What lines in the records below mention "typeErrorOfNull"? List them all.

Supplied records =>
* * * * * * * * *

(** The three ways a message ends: dropped, answered by an error envelope
    on its own socket, or applied and broadcast. *)
Lemma onMessage_shape throws sock uid msg st :
  onMessage throws sock uid msg st = (st, []) ∨
  (∃ err,
     (msg = Malformed err ∨
      (msg = Parsed JNull ∧ err = typeErrorOfNull ∧ is_Some (users st !! uid))) ∧
     onMessage throws sock uid msg st =
     (st, [[mkSend sock (ErrorEnvelope err) (negb (throws 0 sock))]])) ∨
  (∃ st1, edits uid st st1 ∧
          onMessage throws sock uid msg st = broadcastState throws None st1).
Proof.
  unfold onMessage. destruct msg as [err | data].
  { right; left. exists err. auto. }
  destruct (users st !! uid) as [user|] eqn:Hu; [|by left].
  destruct data as [| | | | |fields]; try by left.
  { right; left. exists typeErrorOfNull. split; [right|]; eauto. }
  destruct (commandOf (fields !! "type")) as [[]|]; [| | | | | |by left].
  - destruct (isSpectator user); [by left|]. right; right.
    eexists. split; [|reflexivity]. by eapply edits_own.
  - case_bool_decide as Hhost; [|by left]. right; right.
    eexists. split; [|reflexivity]. apply edits_host; auto.
  - case_bool_decide as Hhost; [|by left]. right; right.
    eexists. split; [|reflexivity]. apply edits_host; auto.
  - right; right. eexists. split; [|reflexivity].
    destruct (applyProfile_identity fields user) as (? & ? & _).
    by eapply edits_own.
  - case_bool_decide as Hhost; [|by left]. right; right.
    eexists. split; [|reflexivity]. apply edits_host; auto.
  - case_bool_decide as Hhost; [|by left].
    destruct (fields !! "deck") as [deck|]; [|by left].
    destruct (validDeck (Some deck)); [|by left]. right; right.
    eexists. split; [|reflexivity]. apply edits_host; auto.
Qed.

Lemma onMessage_result throws sock uid msg st :
  ∃ st1, edits uid st st1 ∧ remnant st1 (onMessage throws sock uid msg st).1.
Proof.
  destruct (onMessage_shape throws sock uid msg st)
    as [-> | [(err & _ & ->) | (st1 & Hed & ->)]].
  - exists st. split; [apply edits_refl | apply remnant_refl].
  - exists st. split; [apply edits_refl | apply remnant_refl].
  - exists st1. split; [done | apply remnant_broadcastState].
Qed.

Lemma sameIdentity_remnant st st1 st' :
  sameIdentity st st1 → remnant st1 st' → sameIdentity st st'.
Proof.
  intros Hid Hrem k u u' Hu Hu'. apply (Hid k u u' Hu).
  by apply (rem_users _ _ Hrem).
Qed.

Lemma sameIdentity_subset st st1 :
  (∀ k u, users st !! k = Some u → ∀ u1, users st1 !! k = Some u1 → u1 = u) →
  sameIdentity st st1.
Proof. intros Hsub k u u1 Hu Hu1. by rewrite (Hsub k u Hu u1 Hu1). Qed.

Lemma sameIdentity_refl st : sameIdentity st st.
Proof. apply sameIdentity_subset. intros k u Hu u1. rewrite Hu. by intros [= <-]. Qed.

Lemma sameIdentity_register sock uid spectator st :
  sameIdentity st (register sock uid spectator st).
Proof.
  apply sameIdentity_subset. intros k u Hu u1. unfold register. simpl.
  destruct (users st !! uid) eqn:Huid; simpl.
  - rewrite Hu. by intros [= <-].
  - rewrite lookup_insert_ne by congruence. rewrite Hu. by intros [= <-].
Qed.

Lemma sameIdentity_unregister sock uid st :
  sameIdentity st (unregister sock uid st).
Proof.
  apply sameIdentity_subset. intros k u Hu u1. unfold unregister.
  case_match; simpl.
  - rewrite Hu. by intros [= <-].
  - intros Hdel. apply lookup_delete_Some in Hdel as [_ Hdel].
    rewrite Hu in Hdel. by injection Hdel as <-.
Qed.

Lemma step_identity w e : sameIdentity (room w) (room (step w e).1).
Proof.
  destruct e as [[req | sock msg | sock] throws]; unfold step; simpl.
  - unfold fetch.
    destruct (q_userId req) as [uid|]; [|apply sameIdentity_refl].
    case_bool_decide; [apply sameIdentity_refl|].
    case_bool_decide; [|apply sameIdentity_refl]. simpl.
    eapply sameIdentity_remnant; [apply sameIdentity_register|].
    apply remnant_broadcastState.
  - destruct (accepted w !! sock) as [uid|];
      [|apply sameIdentity_refl]. simpl.
    destruct (onMessage_result throws sock uid msg (room w)) as (st1 & Hed & Hrem).
    eapply sameIdentity_remnant; [apply (ed_identity _ _ _ Hed) | done].
  - destruct (accepted w !! sock) as [uid|];
      [|apply sameIdentity_refl]. simpl.
    eapply sameIdentity_remnant; [apply sameIdentity_unregister|].
    apply remnant_broadcastState.
Qed.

* * * * * * * * *

Reply =>
      (msg = Parsed JNull ∧ err = typeErrorOfNull ∧ is_Some (users st !! uid))) ∧
  { right; left. exists typeErrorOfNull. split; [right|]; eauto. }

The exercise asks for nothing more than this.